C-DOT: India's Telecom R&D Institution
The Centre for Development of Telematics (C-DOT) is India's premier telecom research and development centre, established in 1984 under the Department of Telecommunications (DoT). It operates as an autonomous R&D organisation under the Government of India. C-DOT has been the lead developer of the indigenous CBS implementation. Its development mandate aligns with the broader Atmanirbhar Bharat push to reduce dependence on foreign telecom technology.
- C-DOT established: 1984; autonomous body under DoT, Ministry of Communications.
- Key past contributions: Rural Automatic Exchange (RAX), next-generation network switching systems, and 5G technology development.
- The indigenous CBS developed by C-DOT integrates with SACHET, NDMA's unified alert platform.

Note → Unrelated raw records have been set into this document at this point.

(* ===== verification/IssueWindow.v ===== *)
(** * Issue-window experiment: the scheduler

    [tools/issue_window_experiment.py], second part: [schedule], a cycle-by-cycle
    model of a finite issue and retirement window under the [strict] and the
    [window] selection policies, and the projections of [main].

    The flag lists of the code ([admitted], [issued], ...) are the sets of the
    indices whose flag is set, the two cycle lists are maps, and the completion
    heap is its sorted list.  Indices come from lists of matching length, so the
    index errors of ill-formed inputs are not modelled. *)

From stdpp Require Import base numbers list strings gmap sorting.
From Stdlib Require Import ZArith Lia QArith.
From S2P Require Import Prelude PyText Csv IssueTrace.

Open Scope Z_scope.

(** ** State *)

(** The window: flags, cycles, heap and pointers. *)
Record Window := {
  admitted : gset nat; issued : gset nat; completed : gset nat; retired : gset nat;
  issue_cycle : gmap nat Z; complete_cycle : gmap nat Z; completion_heap : list (Z * nat);
  next_admit : nat; retire_head : nat; mem_active : Z }.

Record Counters := {
  issue_slots : Z; no_issue_cycles : Z; window_full_cycles : Z; max_occupancy : Z;
  skipped_oldest_cycles : Z; max_skip_distance : Z; feed_stall_cycles : Z;
  free_branches : Z; free_jumps : Z }.

Record State := { win : Window; cycle : Z; feed_clock : Z; counters : Counters }.

(** [a / b] on integers, as an exact fraction. *)
Definition div_float (a b : Z) : result Q :=
  raise (ZeroDivisionError "division by zero") when b =? 0;;
  Ok (inject_Z a / inject_Z b)%Q.

Fixpoint combinations {A} (l : list A) (width : nat) : list (list A) :=
  match width with
  | O => [[]]
  | S width' =>
      match l with
      | [] => []
      | x :: l' => ((x ::.) <$> combinations l' width') ++ combinations l' width
      end
  end.

(** Comparison of tuples of indices. *)
Fixpoint tuple_lt (a b : list nat) : bool :=
  match a, b with
  | [], _ :: _ => true
  | x :: a, y :: b => if Nat.eqb x y then tuple_lt a b else Nat.ltb x y
  | _, [] => false
  end.

(** [heapq.heappush] on the sorted list. *)
Definition heap_le (a b : Z * nat) : bool :=
  if a.1 =? b.1 then Nat.leb a.2 b.2 else a.1 <? b.1.
Fixpoint heap_push (h : list (Z * nat)) (x : Z * nat) : list (Z * nat) :=
  match h with
  | [] => [x]
  | y :: h' => if heap_le x y then x :: h else y :: heap_push h' x
  end.

Section schedule.
Variable instructions : list DynamicInstruction.
Variable releases : list Z.
Variable policy : string.
Variable capacity : Z.
Variables pausable_feed free_perfect_branches free_perfect_jumps : bool.

Let count : nat := length instructions.
Let instruction (index : nat) : DynamicInstruction := instructions !!! index.

Definition is_free_control (index : nat) : bool :=
  (free_perfect_branches && is_branch (instruction index))
  || (free_perfect_jumps && is_jump (instruction index)).

Definition ready (w : Window) (index : nat) : bool :=
  let i := instruction index in
  if existsb (λ producer, negb (bool_decide (producer ∈ completed w))) (deps i) then false
  else if match previous_mem i with
          | Some m => negb (bool_decide (m ∈ issued w))
          | None => false
          end then false
  else if is_mem i && (3 <=? mem_active w) then false
  else if is_persistent_hard i && negb (Nat.eqb index (retire_head w)) then false
  else true.

(** [range(retire_head, next_admit)] *)
Definition window_range (w : Window) : list nat :=
  seq (retire_head w) (next_admit w - retire_head w).

Definition barrier_cutoff (w : Window) : Z :=
  match list_find (λ index, is_persistent_hard (instruction index) = true ∧ index ∉ retired w)
          (window_range w) with
  | Some (_, index) => Z.of_nat index
  | None => Z.of_nat (next_admit w) - 1
  end.

Definition unissued (w : Window) : list nat :=
  filter (λ index, index ∈ admitted w ∧ index ∉ issued w) (window_range w).

(** The strict candidates: the ready prefix of the oldest three, up to the
    first hard instruction. *)
Fixpoint ready_prefix (w : Window) (l : list nat) : list nat :=
  match l with
  | [] => []
  | index :: l =>
      if negb (ready w index) then []
      else if is_hard (instruction index) then [index]
      else index :: ready_prefix w l
  end.

(** [for width in range(len(candidates), 0, -1)] *)
Fixpoint widest_prefix (candidates : list nat) (width : nat) : list (nat * Z) :=
  match width with
  | O => []
  | S width' =>
      match pipe_assignment instructions (take width candidates) with
      | Some assignment => assignment
      | None => widest_prefix candidates width'
      end
  end.

(** A hard instruction terminates its issue group. *)
Definition breaks_group (combination : list nat) : bool :=
  existsb (λ index, is_hard (instruction index)
                    && existsb (λ younger, Nat.ltb index younger) combination) combination.
Lemma collect_faithful_witness :
  trace_ok sample_rows ∧ collect_instructions sample_rows = Ok sample_records ∧
  d_sum stall_cycles sample_records = zsum stalled sample_rows.
Proof.
  assert (collect_instructions sample_rows = Ok sample_records) as H by (vm_compute; reflexivity).
  split; [exact sample_ok|]. split; [exact H|].
  apply (collect_faithful sample_rows sample_records sample_ok H).
Defined.

Lemma retirement_faithful_witness :
  trace_ok sample_rows ∧ collect_instructions sample_rows = Ok sample_records ∧
  Pairwise (λ a b, default 0 (retire_cycle a) ≤ default 0 (retire_cycle b))
    (retired_records sample_records).
Proof.
  assert (collect_instructions sample_rows = Ok sample_records) as H by (vm_compute; reflexivity).
  split; [exact sample_ok|]. split; [exact H|].
  apply (retirement_faithful sample_rows sample_records sample_ok H).
Defined.

Example sample_report :
  match main {| start_cycle := Some 4; end_cycle := None; max_cycles := 1 |}
          {| fieldnames := None; rows := [] |} with
  | Ok (status, lines) => status = 2 ∧ lines = ["pipeline_trace.py: trace has no CSV header"]
  | Err _ => False
  end.
Proof. vm_compute. split; reflexivity. Qed.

- SACHET already enables over 134 billion SMS disaster alerts in 19+ Indian languages across its existing infrastructure.
Connection to this news: C-DOT's development of an indigenous CBS stack, rather than procuring foreign-built systems, represents India's technological self-reliance in critical communications infrastructure — directly relevant to GS Paper 3's "indigenisation of technology" dimension.
Key Facts & Data
- CBS launched: 2 May 2026.
- Developed by: C-DOT (Centre for Development of Telematics) under DoT.
- Coverage: All 36 states and UTs.
- Network compatibility: 2G, 3G, 4G (LTE), and 5G.
- Standard used: Common Alerting Protocol (CAP), ITU-T Recommendation X.1303 (adopted 2007).
- Integrated platform: SACHET (National Disaster Alert Platform) operated by NDMA.
- SACHET existing reach: 134 billion+ SMS alerts sent in 19+ Indian languages.
- Key differentiator from SMS: geo-targeted broadcast to all devices in a cell area simultaneously; no network congestion; no opt-in required; works without mobile data.
- C-DOT established: 1984; autonomous body under Department of Telecommunications.
- NDMA established under: Disaster Management Act, 2005 (Chapter II); Chairperson: Prime Minister of India.